The strategy hit its first major success this week, according to internal polling, by securing the enthusiastic, if perpetually aggrieved, support of what analysts estimate to be 100% of the nation's Tucker Carlsons. "It's about cultivating electoral purity," Thorne added, gesturing to a chart depicting a steep drop in overall approval ratings, overlaid with a soaring graph labeled "Online Discourse Dominance." "We're not just winning the election; we're winning the narrative, one self-important media personality at a time."
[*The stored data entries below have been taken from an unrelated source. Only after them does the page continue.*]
(** * control-diagram: the connector engine of the P&ID editor (src/util.ts)

    A shallow embedding of [CacEditor] and [recalculateTheLine], of the
    context menu ([initRightClickMenu]), of the [boundBoxFunc] of the resize
    transformer, of the normalisation of the icon set ([fetchPidIconSet]) and
    of the rotation of the tips ([initTip]).

    - JavaScript numbers are modelled as exact rationals ([Qc], rationals in
      lowest terms, so that numeric equality is Leibniz equality); the rounding
      of IEEE doubles is outside the model, except in [boundBoxFunc], where
      the rounding of a quotient and of a product is a parameter.  Positions
      are stated as the sums and quotients the code computes.
    - The Konva layer is modelled by the nodes the editor puts on it: the shape
      groups (group, path, label and hit box taken together), the lines and the
      anchor markers.  Lines are objects with an identity: the connectors of
      two shapes refer to one line, so they live in a store and are named by
      reference.  A destroyed line leaves the layer and stays in the store, as
      a destroyed Konva node stays reachable from whoever holds it.
    - Handlers run in a state monad over the editor with JavaScript exceptions:
      what a handler changed before it throws is kept.
    - The page around the editor holds the context menu, the entries that
      were registered with [addMenuEntry] and the nodes of the transformer;
      the callbacks of the entries are named and their calls are recorded.
    - The network, the address bar, the toolbox, the mouse cursor and the
      hover radius of the anchor markers are not modelled. *)

From Stdlib Require Import List ZArith QArith Qround Qcanon String Bool Lia Permutation.
Import ListNotations.

Close Scope Qc_scope.
Close Scope Q_scope.

(** [length] is the length of a list throughout. *)
Abbreviation length := List.length.

(** ** Numbers *)

Definition number : Type := Qc.

Definition num (z : Z) : number := Q2Qc (inject_Z z).

(** [a === b] on numbers. *)
Definition strictEq (a b : number) : bool := Qc_eq_bool a b.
The campaign acknowledged some initial backlash from former supporters who felt "discarded." However, Vance himself dismissed these concerns in a recent online stream, stating, "If you're still surprised when a politician tells you what you don't want to hear, frankly, you're not paying enough attention to the right channels." The initiative is set to scale, with future phases exploring the strategic abandonment of donors who only give "small, unexciting amounts."